▶ **Exercise goal**: Keep only the lines from the start of the data through the line containing "x1 := r_sui_price", and output them exactly.

(Collected data)

------

Definition rss (m : model) (l : list sample) : Q := total (fun s => residual m s * residual m s) l.

Definition least_squares (m : model) (l : list sample) : Prop :=
  forall m' : model, rss m l <= rss m' l.

(** The normal equations of the centred problem, and the intercept. *)
Definition normal (l : list sample) (m : model) : Prop :=
  intercept m == mean target l - coef1 m * mean x1 l - coef2 m * mean x2 l
  /\ coef1 m * cov x1 x1 l + coef2 m * cov x1 x2 l == cov x1 target l
  /\ coef1 m * cov x1 x2 l + coef2 m * cov x2 x2 l == cov x2 target l.

(** A series of numeric records, as a frame and as regression samples:
    the regressors are (sui_price, tvl), the target is apr. *)
Record record : Type := { r_apr : Q; r_tvl : Q; r_sui_price : Q }.

Definition frame_of (series : list record) : DataFrame Q :=
  map (fun r => {| timestamp := None; apr := PyFloat (r_apr r);
                   tvl := PyFloat (r_tvl r); sui_price := PyFloat (r_sui_price r) |}) series.

Definition sample_of (r : record) : sample :=
  {| x1 := r_sui_price r; x2 := r_tvl r; target := r_apr r |}.

Definition flat (c t p : Q) (n : nat) : list record :=
  repeat {| r_apr := c; r_tvl := t; r_sui_price := p |} n.

End ExactModels.

Import ExactModels.

(** ** Notions used in the statements *)

Section Notions.

Context {F : Type} `{FloatArith F}.

(** The upstream call did not deliver a decoded body with status 200. *)
Definition upstream_failed (up : upstream F) : Prop :=
  match up with
  | Unreachable _ => True
  | Response status json => status <> 200 \/ exists e, json = Raise e
  end.

(** The entry is an object whose coinType is the pool id. *)
Definition entry_for (pool_id : string) (pool : pyval F) : bool :=
  match pool with
  | PyDict d => py_eq_str (dict_get d "coinType" PyNone) pool_id
  | _ => false
  end.

Definition is_dict (v : pyval F) : bool :=
  match v with
  | PyDict _ => true
  | _ => false
  end.

(** Record [i] of the series of a snapshot [(t0, a, v, p)]: stamped
    [t0 - i days], with [a * (1 + 0.01 * (i mod 5))],
    [v * (1 - 0.005 * (i mod 7))] and [p * (1 + 0.02 * (i mod 3))]. *)
Definition day_record (t0 : datetime) (a v p : F) (i : Z) : row F :=
  {| timestamp := Some (t0 - i * US_PER_DAY);
     apr := PyFloat (a * (of_int 1 + lit 1 (-2) * of_int (i mod 5)))%F;
     tvl := PyFloat (v * (of_int 1 - lit 5 (-3) * of_int (i mod 7)))%F;
     sui_price := PyFloat (p * (of_int 1 + lit 2 (-2) * of_int (i mod 3)))%F |}.

(** *** The rewards filter *)

Definition NAVX_SUFFIX : string := "::navx::NAVX".
Lemma model_wf_playAnimation (w : World ModelDisplayer.t) (clipName : string) :
  ModelDisplayer.wf w -> ModelDisplayer.wf (after (ModelDisplayer.playAnimation clipName) w).
Proof.
  intros Hwf. pose proof Hwf as (Hcur & Hmix). unfold after.
  assert (Hcases : model_at_start w \/ ~ model_at_start w).
  { destruct (ModelDisplayer._currentAction (this w)) as [r|] eqn:Hr;
      [|by left; left].
    destruct (Hcur r eq_refl) as [a Ha].
    assert (Hact : ModelDisplayer.currentAction w = Some a).
    { unfold ModelDisplayer.currentAction. by rewrite Hr. }
    destruct (time a === 0%float) eqn:Ht.
    - left. right. eauto.
    - right. intros [Hnull | (a' & Hact' & Ht')]; [congruence|].
      rewrite Hact in Hact'. simplify_eq. congruence. }
  destruct Hcases as [Hstart | Hnot];
    [|by rewrite model_playAnimation_not_at_start].
  rewrite (model_playAnimation_at_start w clipName Hstart).
  destruct (ModelDisplayer._model (this w)) as [gltf|] eqn:Hmodel; cycle 1.
  { destruct (model_start_clip_not_loaded w clipName) as [message ->]; [|done].
    intros ([? Hsome] & _). congruence. }
  destruct (ModelDisplayer._mixer (this w)) as [m|] eqn:Hmixer; cycle 1.
  { destruct (model_start_clip_not_loaded w clipName) as [message ->]; [|done].
    intros (_ & [? Hsome]). congruence. }
  destruct (findByName (animations gltf) clipName) as [clip|] eqn:Hclip; cycle 1.
  { rewrite (model_start_clip_missing w gltf m clipName Hmodel Hmixer Hclip).
    split; cbn; [intros r [=]|]. by rewrite Hmodel. }
  pose proof (findByName_name _ _ _ Hclip) as Hname.
  destruct (_actionsByClip m !! name clip) as [r|] eqn:Hcached.
  - destruct (Hmix m (name clip) r eq_refl Hcached) as (a & l & Ha & Hl & Hfind).
    rewrite (model_start_clip_cached w gltf m clipName clip r a
               Hmodel Hmixer Hclip Hcached Ha).
    split; cbn.
    + intros r' [= <-]. apply list_lookup_insert_is_Some. eauto.
    + rewrite Hmodel. by eapply mixer_ok_insert.
  - rewrite (model_start_clip_new w gltf m clipName clip
               Hmodel Hmixer Hclip Hcached).
    split; cbn.
    + intros r' [= <-]. rewrite list_lookup_middle by done. eauto.
    + rewrite Hmodel. cbn in *.
      apply mixer_ok_new; [done| by rewrite Hname |done].
Qed.

Lemma model_wf_revert (w : World ModelDisplayer.t) :
  ModelDisplayer.wf w -> ModelDisplayer.wf (after ModelDisplayer.revertToOriginalPosition w).
Proof.
  intros Hwf. pose proof Hwf as (Hcur & Hmix). unfold after.
  destruct (ModelDisplayer._currentAction (this w)) as [r|] eqn:Hr;
    [|by rewrite model_revert_null].
  destruct (Hcur r eq_refl) as [a Ha].
  assert (Hact : ModelDisplayer.currentAction w = Some a).
  { unfold ModelDisplayer.currentAction. by rewrite Hr. }
  destruct (paused a) eqn:Hp; [|by rewrite (model_revert_not_paused w a)].
  destruct (time a === 0%float) eqn:Ht; [by rewrite (model_revert_at_start w a)|].
  rewrite (model_revert_at_end w r a Hr Ha Hp Ht). split; cbn.
  - rewrite Hr. by apply current_ok_insert.
  - by eapply mixer_ok_insert.
Qed.

Lemma model_wf_displayModelOnWebpage (w : World ModelDisplayer.t)
    (filename : string) (result : LoaderOutcome) :
  ModelDisplayer.wf w ->
  ModelDisplayer.wf (after (ModelDisplayer.displayModelOnWebpage filename result) w).
Proof.
  intros (Hcur & Hmix). destruct result as [gltf boxCentre | error].
  - split; cbn; [exact Hcur | apply mixer_ok_newMixer].
  - split; cbn; [exact Hcur | exact Hmix].
Qed.

(** ** On the pointer proxy *)

Lemma cursor_on_currentAction_focus (o : CursorObject.t) (h : list AnimationAction)
    (c : list ConsoleLine) (r : ActionRef) (x : AnimationAction)
    (f : AnimationAction -> AnimationAction) :
  CursorObject._currentAction o = Some r -> r < length h ->
  CursorObject.on_currentAction f (mkWorld o (<[r := x]> h) c) =
    (Normal tt, mkWorld o (<[r := f x]> h) c).
Proof.
  intros Hcur Hr. unfold CursorObject.on_currentAction, bind, get_this.
  cbn [this]. rewrite Hcur. cbn [member]. unfold ret. by apply update_focus.
Qed.

(** The three calls on the current action. *)
Lemma cursor_start_calls (o : CursorObject.t) (h : list AnimationAction)
    (c : list ConsoleLine) (r : ActionRef) (x : AnimationAction) :
  CursorObject._currentAction o = Some r -> r < length h ->
  (CursorObject.on_currentAction (setLoop LoopOnce) ;;
   CursorObject.on_currentAction (set_timeScale 1) ;;
   CursorObject.on_currentAction play) (mkWorld o (<[r := x]> h) c) =
  (Normal tt, mkWorld o (<[r := cursor_started x]> h) c).
Proof.
  intros Hcur Hr.
  do 2 (erewrite bind_Normal by (by apply cursor_on_currentAction_focus)).
  unfold cursor_started. by apply cursor_on_currentAction_focus.
Qed.

(** Once the guards have passed, [playAnimation] runs its block: in the
    same world when there is no current action, and else in the world where
    [_isActionPlayable] has reset the current action. *)
Lemma cursor_playAnimation_null (K : AnimationNameConstants)
    (w : World CursorObject.t) (clipName : string) :
  cursor_starts K clipName = true ->
  CursorObject._currentAction (this w) = None ->
  CursorObject.playAnimation K clipName w = cursor_start_clip K clipName w.
Proof.
  intros Hname Hnull. unfold CursorObject.playAnimation.
  unfold cursor_starts in Hname. rewrite Hname.
  by rewrite (bind_Normal _ _ _ _ _ (cursor_isActionPlayable_null w Hnull)).
Qed.

Lemma cursor_playAnimation_at_end (K : AnimationNameConstants)
    (w : World CursorObject.t) (clipName : string) (r : ActionRef)
    (a : AnimationAction) :
  cursor_starts K clipName = true ->
  CursorObject._currentAction (this w) = Some r ->
  heap w !! r = Some a ->
  (time a === CursorObject._currentClipDuration (this w)) = true ->
  CursorObject.playAnimation K clipName w =
    cursor_start_clip K clipName
      (mkWorld (this w) (<[r := reset a]> (heap w)) (console w)).
Proof.
  intros Hname Hr Ha Ht. unfold CursorObject.playAnimation.
  unfold cursor_starts in Hname. rewrite Hname.
  by rewrite (bind_Normal _ _ _ _ _ (cursor_isActionPlayable_at_end w r a Hr Ha Ht)).
Qed.

(** The block throws when the clips are not there, or hold no clip of the
    name asked for. *)
Lemma cursor_start_clip_no_clip (K : AnimationNameConstants)
    (w : World CursorObject.t) (clipName : string) :
  (forall l, CursorObject._animations (this w) = Some l ->
             findByName l (if clipName === TOUCH K then INDEX_FINGER K else clipName)
               = None) ->
  exists message, cursor_start_clip K clipName w = (Throw (TypeError message), w).
Proof.
  intros Hnone. unfold cursor_start_clip, bind at 1, get_this. cbn [this].
  unfold bind at 1, findClip, bind at 1.
  destruct (CursorObject._animations (this w)) as [l|]; [|by eexists].
  cbn [member]. unfold ret at 1. unfold ret at 1.
  rewrite (Hnone l eq_refl). by eexists.
Qed.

------

▶ **Task response**:
Definition rss (m : model) (l : list sample) : Q := total (fun s => residual m s * residual m s) l.

Definition least_squares (m : model) (l : list sample) : Prop :=
  forall m' : model, rss m l <= rss m' l.

(** The normal equations of the centred problem, and the intercept. *)
Definition normal (l : list sample) (m : model) : Prop :=
  intercept m == mean target l - coef1 m * mean x1 l - coef2 m * mean x2 l
  /\ coef1 m * cov x1 x1 l + coef2 m * cov x1 x2 l == cov x1 target l
  /\ coef1 m * cov x1 x2 l + coef2 m * cov x2 x2 l == cov x2 target l.

(** A series of numeric records, as a frame and as regression samples:
    the regressors are (sui_price, tvl), the target is apr. *)
Record record : Type := { r_apr : Q; r_tvl : Q; r_sui_price : Q }.

Definition frame_of (series : list record) : DataFrame Q :=
  map (fun r => {| timestamp := None; apr := PyFloat (r_apr r);
                   tvl := PyFloat (r_tvl r); sui_price := PyFloat (r_sui_price r) |}) series.

Definition sample_of (r : record) : sample :=
  {| x1 := r_sui_price r; x2 := r_tvl r; target := r_apr r |}.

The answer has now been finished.